St.Patrick’s Day in Dublin was the goal. Unfortunately, it was the goal of lots of other people from around the world, and they planned it out better than I did. There were no hostels in the city that had vacancy for the 3 nights of the weekend, and the ones that had partial vacancy were priced high, even three weeks before the event. After a failed couchsurfing attempt, I posted to “The Hague 2011 Exchange†facebook page to see if anyone else was trying the same thing, and I found that two American girls had already booked a hotel room and would let me crash on the couch (not really crash, I had to pay my third) for the 2 nights they were going to be there. Since I had waited so long to book everything though, I ended up paying 50 euros more for my plane ticket, so that was a mistake that I won’t make again.
As it turned out, our hotel was really something like 7 miles outside of the Dublin center and a little hike from the nearest bus stop. Since Dublin busses only take exact change and the fares are strange (2.40, 2.65, etc.), it ended up being a big and expensive hassle to be that far away and riding the bus back and forth maybe twice a day, not to mention the time spent each way. This is where I learned that, all other things equal, location is the most important factor for me in hostel picking.
The first night we were there was actually St.Patrick’s, so we changed and went immediately to town, arriving around 9. The next hours were spent in the Temple Bar area, which was packed with people, green, decorations, and beer glasses. It was a blast. Dublin really enjoys its major holiday as one big family. It was a comfortable place to be because we could speak the same language to anyone. At the end of the night, we had to take a cab home because the busses weren’t running. The bad location bit us again .
The next day, I saw most of the standard sights of Dublin- Trinity College, the shopping areas, etc. My favorite things by far were the full Irish Breakfast (great after a night of Guinness) and St. Michun’s Church, which I found out about on a youtube video. The place isn’t touristic at all, so you don’t have to pay to check it out. The main attraction is in the cellars, which have the right humidity and temperature to have preserved some mummies all the way back from the Crusades. The most surprising thing was that they will let you go right in among the coffins and touch them! There is a soldier mummy who, if you touch his index finger, will supposedly pass on good luck to you. That off-the-path stop was my favorite.

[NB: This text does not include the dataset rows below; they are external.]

(** The difference of two trees: the events of the names. *)
Lemma diff_sorted_spec old new name a b :
  tree_ok old → tree_ok new →
  (name, a, b) ∈ diff_sorted old new ↔ event (entry name old) (entry name new) a b.
Proof.
  intros Ho Hn. rewrite diff_sorted_keyed by done.
  assert (Hat : ∀ dir, merged_at (λ _ x, Some (x.1, Some x.2, None)) (λ _ y, Some (y.1, None, Some y.2))
      (λ _ x y, if ent_differs x.2 y.2 then Some (x.1, Some x.2, Some y.2) else None)
      (tkey name dir) (keyed old) (keyed new) =
    match entry_as name dir old, entry_as name dir new with
    | Some x, Some y => if ent_differs x y then Some (name, Some x, Some y) else None
    | Some x, None => Some (name, Some x, None)
    | None, Some y => Some (name, None, Some y)
    | None, None => None
    end).
  { intros dir. unfold merged_at. rewrite !keyed_entry by done.
    by destruct (entry_as name dir old), (entry_as name dir new). }
  transitivity (∃ dir, match entry_as name dir old, entry_as name dir new with
    | Some x, Some y => if ent_differs x y then Some (name, Some x, Some y) else None
    | Some x, None => Some (name, Some x, None)
    | None, Some y => Some (name, None, Some y)
    | None, None => None
    end = Some (name, a, b)).
  - split.
    + intros [k Hk]. enough (∃ dir, k = tkey name dir) as [dir ->] by (exists dir; by rewrite <- Hat).
      unfold merged_at in Hk. destruct (bt_get k (keyed old)) as [[n x]|] eqn:E1, (bt_get k (keyed new)) as [[m y]|] eqn:E2; simpl in Hk.
      * destruct (ent_differs x y); [|done]. injection Hk as <- _ _. exists (is_dir x). apply (keyed_key _ _ _ E1).
      * injection Hk as <- _ _. exists (is_dir x). apply (keyed_key _ _ _ E1).
      * injection Hk as <- _ _. exists (is_dir y). apply (keyed_key _ _ _ E2).
      * done.
    + intros [dir Hd]. exists (tkey name dir). by rewrite Hat.
  - unfold entry_as, event, part, flips.
    destruct (entry name old) as [x|], (entry name new) as [y|].
    + destruct (decide (x = y)) as [->|Hne].
      * rewrite xorb_nilpotent. split; [|by intros [[] _]].
        intros [dir H]. destruct (eqb (is_dir y) dir); [|done].
        assert (ent_differs y y = false) as E by (by apply ent_differs_spec). by rewrite E in H.
      * assert (ent_differs x y = true) as E.
        { destruct (ent_differs x y) eqn:E; [done|]. by apply ent_differs_spec in E. }
        split.
        -- intros [dir H]. split; [congruence|]. destruct (is_dir x), (is_dir y), dir; simpl in *; rewrite ?E in H; naive_solver.
        -- intros [_ H]. destruct (is_dir x), (is_dir y); simpl in *.
           ++ exists true. rewrite E. naive_solver.
           ++ destruct H as [[-> ->]|[-> ->]]; [by exists true|by exists false].
           ++ destruct H as [[-> ->]|[-> ->]]; [by exists false|by exists true].
           ++ exists false. rewrite E. naive_solver.
    + split; [intros [dir H]; destruct (eqb (is_dir x) dir); naive_solver|].
      intros [_ [-> ->]]. exists (is_dir x). by rewrite eqb_reflx.
    + split; [intros [dir H]; destruct (eqb (is_dir y) dir); naive_solver|].
      intros [_ [-> ->]]. exists (is_dir y). by rewrite eqb_reflx.
    + split; [by intros [dir H]|by intros [[] _]].
Qed.
(** [visit_level] *)
Fixpoint visit_level (fuel : nat) (path : bytes) : Parser (list Entry) :=
  match fuel with
  | O => out_of_fuel
  | S f => node ← cursor_node f; visit_children (visit_level f) f path (w_child_count node) []
  end.

(** [visit_entries] *)
Definition visit_entries (b : bytes) : Run (list Entry) :=
  match visit_level (S (length b)) [] (cursor_new b) with
  | Some (Ok (es, _)) => Some (Ok es)
  | Some (Err e) => Some (Err e)
  | None => None
  end.

(** [b.get(lane / 8).unwrap_or(0) & (1 << (lane % 8)) != 0], for a [u32] lane *)
Definition in_lane (bitmap : option bytes) (lane : nat) : bool :=
  match bitmap with
  | Some b => negb (Z.land (default 0 (b !! (lane / 8)%nat)) (Z.shiftl 1 (Z.of_nat (lane mod 8))) =? 0)
  | None => true
  end.

(** [extract_lane_entries] *)
Definition extract_lane_entries (union : bytes) (lane : nat) : Run (list (bytes * Mode * bytes)) :=
  let! es := visit_entries union in
  run_ok ((λ e, (e_path e, e_mode e, e_content e)) <$> filter (λ e, in_lane (e_bitmap e) lane = true) es).

(** *** The pulling cursor *)

(** [struct EntryCursor]; the innermost level comes first in the lists *)
Record EntryCursor : Type := MkCursor {
  ec_cur : Reader;
  ec_levels : list Z;
  ec_keeps : list nat;
  ec_path : bytes
}.

(** [EntryCursor::new] *)
Definition entry_cursor_new (b : bytes) : Run EntryCursor :=
  let! p := cursor_node (S (length b)) (cursor_new b) in
  run_ok (MkCursor p.2 [w_child_count p.1] [] []).

(** [EntryCursor::next] *)
Fixpoint entry_cursor_next (fuel : nat) (ec : EntryCursor) : Run (option Entry * EntryCursor) :=
  match fuel with
  | O => None
  | S f =>
      match ec_levels ec with
      | [] => run_ok (None, ec)
      | rem :: levels =>
          if rem =? 0 then
            entry_cursor_next f
              (match ec_keeps ec with
               | k :: keeps => MkCursor (ec_cur ec) levels keeps (take k (ec_path ec))
               | [] => MkCursor (ec_cur ec) levels [] (ec_path ec)
               end)
          else
            let! (name, r) := cursor_name (ec_cur ec) in
            match classify name with
            | Some (KDir gitname) =>
                let! (node, r) := cursor_node f r in
                entry_cursor_next f
                  (MkCursor r (w_child_count node :: rem - 1 :: levels)
                     (length (ec_path ec) :: ec_keeps ec) (push_seg (ec_path ec) gitname))
            | Some (KFile gitname slot) =>
                let! (e, r) := read_variant f (push_seg (ec_path ec) gitname) slot r in
                run_ok (Some e, MkCursor r (rem - 1 :: levels) (ec_keeps ec) (ec_path ec))
            | None =>
                let! (_, r) := cursor_skip f r in
                entry_cursor_next f (MkCursor r (rem - 1 :: levels) (ec_keeps ec) (ec_path ec))
            end
      end
  end.

(** Pulling until the end, as a merge over shards does with each cursor. *)
Fixpoint drain (fuel n : nat) (ec : EntryCursor) : Run (list Entry) :=
  match n with
  | O => None
  | S n =>
      let! (o, ec) := entry_cursor_next fuel ec in
      match o with
      | None => run_ok []
      | Some e => let! es := drain fuel n ec in run_ok (e :: es)
      end
  end.

(** *** The entries of a tree *)

Definition payload (n : Node) : option bytes := if is_tombstone n then None else set_payload (blob n).

Definition variant_entry (path : bytes) (slot : Z) (c : Node) : Entry :=
  let st := foldl (λ st '(k, m), read_meta st k (payload m)) (File, None) (kids c) in
  MkEntry path st.1 slot st.2 (default [] (payload c)).

Fixpoint entries_of (path : bytes) (n : Node) : list Entry :=
  if is_tombstone n then [] else
  concat ((λ '(name, c),
    match classify name with
    | Some (KDir g) => entries_of (push_seg path g) c
    | Some (KFile g slot) => [variant_entry (push_seg path g) slot c]
    | None => []
    end) <$> children n).

(** Every name of a directory level is a file slot or a directory. *)
Fixpoint named (n : Node) : bool :=
  is_tombstone n ||
  forallb (λ '(name, c),
    match classify name with
    | Some (KDir _) => named c
    | Some (KFile _ _) => true
    | None => false
    end) (children n).

Lemma entries_unfold path n :
  entries_of path n = concat ((λ '(name, c),
    match classify name with
    | Some (KDir g) => entries_of (push_seg path g) c
    | Some (KFile g slot) => [variant_entry (push_seg path g) slot c]
    | None => []
    end) <$> kids n).
Proof. unfold kids. destruct n; cbn [entries_of]. by destruct (is_tombstone _). Qed.

Lemma named_kid n name c :
  named n = true → (name, c) ∈ kids n →
  match classify name with Some (KDir _) => named c = true | Some (KFile _ _) => True | None => False end.
Proof.
  unfold kids. intros Hn Hin. destruct n as [p b o a an cs]. cbn [named] in Hn.
  destruct (is_tombstone _); [by apply elem_of_nil in Hin|]. cbn [orb children] in *.
  rewrite forallb_forall in Hn. specialize (Hn (name, c)). rewrite <- list_elem_of_In in Hn.
  specialize (Hn Hin). cbn beta iota in Hn. by destruct (classify name) as [[|]|].
Qed.

Lemma walk_blob n : w_blob (walk_node n) = payload n.
Proof. unfold walk_node, payload. by destruct (is_tombstone n). Qed.

(** The children of a node are read whole. *)
Lemma parses_skipped fuel n :
  fits n → (esize n ≤ S fuel)%nat →
  parses (cursor_skip_children (cursor_skip fuel) fuel (w_child_count (walk_node n))) (concat (enc_child <$> kids n)) tt.
Proof.
  intros Hn Hf. pose proof (kids_count n). pose proof (enc_head_pos n). rewrite walk_count.
  apply (parses_skip_children (cursor_skip fuel)); [lia|]. intros k c Hin.
  pose proof (enc_kid_size _ _ _ Hin). pose proof (put_bytes_size k).
  destruct (fits_kid _ _ _ Hn Hin). split; [done|]. apply parses_cursor_skip; [done|lia].
Qed.

Lemma parses_meta_loop fuel (cs : btmap Name Node) st :
  (∀ k c, (k, c) ∈ cs → zlen k < u64_limit ∧ fits c ∧ (length (enc_child (k, c)) + length cs ≤ S fuel)%nat) →
  (length cs ≤ fuel)%nat →
  parses (meta_loop fuel (zlen cs) st) (concat (enc_child <$> cs))
    (foldl (λ st '(k, m), read_meta st k (payload m)) st cs).
Proof.
  revert fuel st. induction cs as [|[k c] cs IH]; intros fuel st Hc Hf.
  { destruct fuel; apply parses_ret. }
  destruct fuel as [|fuel]; simpl in Hf; [lia|].
  destruct (Hc k c ltac:(by left)) as (Hk & Hcf & Hs). unfold enc_child in Hs. cbn [fst snd] in Hs.
  rewrite length_app in Hs. pose proof (put_bytes_size k). cbn [length] in Hs.
  cbn [meta_loop]. rewrite zlen_cons. csimpl.
  destruct (Z.leb_spec (zlen cs + 1) 0); [unfold zlen in *; lia|].
  unfold enc_child at 1. cbn [fst snd]. rewrite <- app_assoc.
  eapply parses_bind; [by apply parses_slice_field|]. cbv beta. rewrite (encode_split c), <- app_assoc.
  pose proof (f_equal length (encode_split c)) as Hl. rewrite length_app in Hl.
  eapply parses_bind; [apply parses_cursor_node; [done|lia]|]. cbv beta.
  eapply parses_bind; [apply parses_skipped; [done|lia]|]. cbv beta.
  replace (zlen cs + 1 - 1) with (zlen cs) by lia. rewrite walk_blob. apply IH; [|lia].
  intros k' c' Hin. destruct (Hc k' c') as (? & ? & ?); [by right|]. split_and!; [done..|]. cbn [length] in *. lia.
Qed.

(** One child next to the others fits in the encoding. *)
Lemma concat_room (cs : btmap Name Node) k c :
  (k, c) ∈ cs → (length (enc_child (k, c)) + length cs ≤ S (length (concat (enc_child <$> cs))))%nat.
Proof.
  induction cs as [|[k' c'] cs IH]; [by intros ?%elem_of_nil|]. intros Hin. csimpl. rewrite length_app.
  assert (Hpos : ∀ x, (1 ≤ length (enc_child x))%nat).
  { intros [x y]. unfold enc_child. rewrite length_app. pose proof (esize_pos y). cbn [snd]. lia. }
  pose proof (Hpos (k', c')). apply elem_of_cons in Hin as [[= -> ->]|Hin].
  - pose proof (concat_length_bound enc_child cs (λ x _, Hpos x)). lia.
  - specialize (IH Hin). lia.
Qed.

Fish and chips, a Guinness at Dublin’s oldest pub, and a pub crawl that night basically finished up our time in Dublin. Some Irish guys on the pub crawl were telling us that because Ireland hasn’t had much immigration over the centuries, the culture is still pretty homogenous and that’s why it has the feeling of being a big family. All of the people we met were great and the attitude (at least for that weekend) was that everyone should have a good time. Definitely a holiday worth celebrating at its source.
The next day we had an afternoon flight, so I took a train to a little coastal city called Malahide to see Ireland in a little different light. There are small beaches lining a harbor that is filled with small colorful sailboats. I hung out for a while on the beach even though it was much too cool for sunbathing or swimming.
Back to the airport and on the plane home. The short time we were there, the late booking, and the high cost of partying and entertainment added up quickly to cost me over 200 euros per day, counting the flights and accommodation, but it was a worthwhile splurge.
Dublin was great for me because it was just a really relaxed atmosphere, we could talk with anybody, order familiar food and have a great idea of where to have fun in the city. Although it is a big place, the central area was easy to navigate on foot and all of the main sites of the city can be seen in 2 or 3 days at a leisurely pace.